Not only is it a “false representation that has no basis in fact,” but this thriller based on the book The Last Soldiers of the Cold War, by Fernando Moráis, wears a romantic aura and “glorifies the criminal activity carried out by the Wasp Network spies on U.S. soil, the complaint states.

According to the legal documents to which EFE had access, the film, starring Spanish Penélope Cruz and Venezuelan Edgar Ramírez, is “an evident attempt to rewrite and whiten the history” of the Wasp Network “in favor of the Cuban communist regime.”

The five Cuban spies who made up the Wasp Network, dismantled on September 12, 1998, with the arrest of all its members, provided intelligence information that “allowed the Cuban government to commit extrajudicial executions,” the lawsuit states.
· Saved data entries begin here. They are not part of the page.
(** X5.  Once the episode has ended, a call at [t >= T_step] is a pure
    read: it leaves the object as it was, writes nothing to the buffer, and
    its result does not depend on the transition or on the terminal flag it
    is given, only on [t] and the agent. *)
Theorem drain_call_reads_only self buf (z : Z) agent s a r new_s new_a (t : Z) term
    s' a' r' new_s' new_a' term' :
  buffer self = Some buf → T_step self = Some (Fin z) → z ≤ t →
  call self agent s a r new_s new_a t term
  = (self, agent, (call self agent s' a' r' new_s' new_a' t term').2).
Proof.
  intros Hb HT Ht.
  rewrite !(call_unfold _ _ _ _ _ _ _ _ _ buf (Fin z)) by done.
  cbn [is_inf andb lt_TStep snd].
  replace (t <? z) with false by lia.
  destruct self as [P0 g0 n0 b0 T0]. cbn in *. by subst.
Qed.

(** X6.  When the commands of a sequential episode terminate: exactly when
    a transition up to the credited step [tgt_t = t - nstep + 1] was
    flagged terminal.  So the calls go on for [nstep - 1] steps after the
    terminal transition, and the first terminating command is the one that
    credits the pair the terminal transition left from. *)
Theorem terminate_timing (P : ReturnPolicy A St Act) (g : float) (n : Z) s0 a0 calls
    agent s a r new_s new_a term :
  1 ≤ n → sequential calls →
  let t := Z.of_nat (length calls) in
  let steps := calls ++ [(agent, mkTransition s a r new_s new_a t term)] in
  ∃ cmd,
    (call (run (init_episode (init P g n) s0 a0) calls) agent s a r new_s new_a t term).2
    = Ok cmd
    ∧ (cmd_terminate cmd = true
       ↔ ∃ (i : nat) c, steps !! i = Some c ∧ tr_terminal c.2 = true
                        ∧ Z.of_nat i ≤ t - n + 1).
Proof.
  intros Hn Hseq t steps.
  destruct (episode_call P g n s0 a0 calls agent s a r new_s new_a term Hn Hseq)
    as (buf & c & _ & _ & _ & _ & Hcall).
  fold t steps in Hcall. rewrite Hcall. cbn [snd].
  assert (sequential steps) as Hseq' by (by apply sequential_snoc).
  pose proof (horizon_first_terminal steps Hseq') as Hh.
  destruct (t - n + 1 <? 0) eqn:Hneg.
  - eexists. split; [done|]. cbn. split; [done|]. intros (i & _ & _ & _ & Hi). lia.
  - eexists. split; [done|]. cbn [cmd_terminate].
    destruct (horizon steps) as [|z]; cbn [ge_TStep_pred].
    + split; [done|]. intros (i & c' & Hi & Hterm & _). by rewrite (Hh i c' Hi) in Hterm.
    + destruct Hh as (Hz & c0 & Hc0 & Ht0 & Hbefore). split.
      * intros Hge. exists (Z.to_nat (z - 1)), c0. repeat split; [done..|lia].
      * intros (i & c' & Hi & Hterm & Hle).
        destruct (decide (Z.of_nat i < z - 1)) as [Hlt|Hnlt]; [|lia].
        by rewrite (Hbefore i c' Hlt Hi) in Hterm.
Qed.

(** X7.  Tree backup agrees with Q-learning along greedy actions: when
    every action stored by the calls from [tgt_t] on is the one the agent
    holds best in its state, a call of [TreeLearn] hands back the very
    command [QLearn] does. *)
Theorem tree_backup_greedy_is_qlearn (g : float) (n : Z) s0 a0 calls
    agent s a r new_s new_a term :
  1 ≤ n → sequential calls →
  let t := Z.of_nat (length calls) in
  (∀ c, c ∈ drop (Z.to_nat (t - n + 1)) calls →
        tr_new_a c.2 = Agent.best_action agent (tr_new_s c.2)) →
  (call (run (init_episode (init TreeLearn g n) s0 a0) calls)
        agent s a r new_s new_a t term).2
  = (call (run (init_episode (init QLearn g n) s0 a0) calls)
          agent s a r new_s new_a t term).2.
Proof.
  intros Hn Hseq t Hgreedy.
  destruct (episode_call TreeLearn g n s0 a0 calls agent s a r new_s new_a term Hn Hseq)
    as (bufT & cT & HbT & HcT & He & _ & HcallT).
  destruct (episode_call QLearn g n s0 a0 calls agent s a r new_s new_a term Hn Hseq)
    as (bufQ & cQ & HbQ & HcQ & _ & _ & HcallQ).
  fold t in HbT, HcT, He, HcallT, HbQ, HcQ, HcallQ.
  set (steps := calls ++ [(agent, mkTransition s a r new_s new_a t term)]) in *.
  destruct (run_policy_irrelevant TreeLearn QLearn g n s0 a0 steps) as (buf & T & HT & HQ).
  rewrite HT in HbT. rewrite HQ in HbQ. cbn in HbT, HbQ.
  assert (bufT = bufQ) as -> by congruence.
  assert (cT = cQ) as -> by congruence.
  rewrite HcallT, HcallQ. cbn [snd].
  destruct (t - n + 1 <? 0) eqn:Hneg; [done|]. apply Z.ltb_ge in Hneg.
  rewrite fold_return_greedy; [done|].
  intros x (c & -> & Hc)%list_elem_of_fmap.
  set (end_t := min_TStep (t + 1) (horizon steps)) in *.
  unfold steps in Hc. rewrite calls_between_snoc in Hc by (unfold t in *; lia).
  apply calls_between_subseteq in Hc. by apply Hgreedy.
Qed.

(** X8.  Tree backup cuts the return at an action the agent does not hold
    best: in a live episode with [nstep >= 2], when the action stored by
    call [tgt_t] is not the agent's best one in its state, the return is the
    reward of that call plus [gamma] times the agent's value of the best
    action there, and nothing of the later transitions enters it. *)
Theorem tree_backup_cut (g : float) (n : Z) s0 a0 calls agent s a r new_s new_a term c1 :
  2 ≤ n → sequential calls → horizon calls = Inf →
  let t := Z.of_nat (length calls) in
  0 ≤ t - n + 1 →
  calls !! Z.to_nat (t - n + 1) = Some c1 →
  tr_new_a c1.2 ≠ Agent.best_action agent (tr_new_s c1.2) →
  ∃ cmd,
    (call (run (init_episode (init TreeLearn g n) s0 a0) calls)
          agent s a r new_s new_a t term).2 = Ok cmd
    ∧ cmd_ret cmd
      = Some (tr_r c1.2 + g * Agent.q agent (tr_new_s c1.2)
                                 (Agent.best_action agent (tr_new_s c1.2)))%float.
Proof.
  intros Hn Hseq Hlive t Htgt Hc1 Hoff.
  assert (1 ≤ n) as Hn1 by lia.
  destruct (episode_call TreeLearn g n s0 a0 calls agent s a r new_s new_a term
              Hn1 Hseq) as (buf & c & _ & Hc & _ & _ & Hcall).
  fold t in Hc, Hcall.
  set (steps := calls ++ [(agent, mkTransition s a r new_s new_a t term)]) in *.
  assert (min_TStep (t + 1) (horizon steps) = t + 1) as He.
  { unfold steps. rewrite horizon_snoc, Hlive. cbn. destruct term; cbn; lia. }
  rewrite He in Hc, Hcall. replace (t + 1 - 1) with t in Hc, Hcall by lia.
  rewrite Hcall. cbn [snd].
  destruct (t - n + 1 <? 0) eqn:Hneg; [lia|].
  eexists. split; [done|]. cbn [cmd_ret]. unfold steps.
  rewrite calls_between_snoc by lia. unfold t. rewrite calls_between_all.
  fold t. rewrite (drop_S _ _ _ Hc1). cbn [fmap list_fmap fold_return foldr].
  cbn [slot_of fst snd step_return TreeLearn].
  by rewrite decide_False.
Qed.

(** X9.  Episodes are independent: [init_episode] after any calls, in any
    order and whether or not they raised, gives the object that
    [init_episode] gives before them.  Only the policy, [gamma] and [nstep]
    outlive an episode. *)
Theorem init_episode_resets self calls s0 a0 :
  init_episode (run self calls) s0 a0 = init_episode self s0 a0.
Proof.
  revert self. induction calls as [|c calls IH]; intros self; [done|].
  cbn [run fold_left]. fold (run (step self c) calls). rewrite IH.
  destruct (step_config self c) as (HP & Hg & Hn).
  unfold init_episode. by rewrite HP, Hg, Hn.
Qed.
End EpisodeExtras.

Lemma ring_buffer_window_witness :
  ∃ buf,
    NStepAlgo.buffer (NStepSpec.run (Walk.two_step NStepAlgo.Sarsa) Walk.walk) = Some buf
    ∧ Buffer.capacity buf = 2 + 1
    ∧ ∀ i : nat,
        EpisodeSpec.top Walk.walk (NStepSpec.horizon Walk.walk) - 2 ≤ Z.of_nat i
          ≤ EpisodeSpec.top Walk.walk (NStepSpec.horizon Walk.walk) →
        Buffer.get buf (Z.of_nat i) = EpisodeSpec.slot_at 0 0 Walk.walk i.
Proof.
  apply (ring_buffer_window NStepAlgo.Sarsa 0.9%float 2 0 0 Walk.walk); [lia|reflexivity].
Defined.

Lemma sequential_call_returns_witness :
  ∃ cmd,
    (NStepAlgo.call (NStepSpec.run (Walk.two_step NStepAlgo.Sarsa) Walk.live)
                    Scenario.agent 2 0 1%float 3 0 2 true).2 = Ok cmd
    ∧ cmd_update cmd = (2 - 1 <=? 2)
    ∧ (NStepAlgo.call (NStepSpec.run (Walk.two_step NStepAlgo.Sarsa) Walk.live)
                      Scenario.agent 2 0 1%float 3 0 2 true).1.2 = Scenario.agent.
Proof.
  apply (sequential_call_returns NStepAlgo.Sarsa 0.9%float 2 0 0 Walk.live
           Scenario.agent 2 0 1%float 3 0 true); [lia|reflexivity].
Defined.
Murders that include the death of four pilots from the Brothers to the Rescue organization, who took off on a humanitarian mission in February 1996, to rescue and assist rafters at sea bound for the United States that were shot down “in international waters” by Cuban military planes.

In addition, the 61-page document notes that the film “falsely portrays Cuban exile organizations as terrorists, those who were expelled from their country of origin due to the atrocities committed by the Cuban communist regime.”

The joint lawsuit was also filed against Olivier Assayas, French director of the film, and the production companies: Orange Studios, Nostromo Pictures, US One Comercio e Servicios de Criacao e Producao de Obras Com Direitos Autorais, CG Cinema, Rodrigo, Charles Teixeira, Charles Gillibert and Lourenco Santana.

The document asks the court for “compensation for damages” of all kinds suffered by the plaintiffs.

The first lawsuit against Netflix was filed in October 2020 by Cuban exile Ana Margarita Martinez, whose reputation, she said, was “damaged” in the film for “falsely” portraying her in a character with a “luxurious lifestyle paid with money from the drug and terrorist activities.”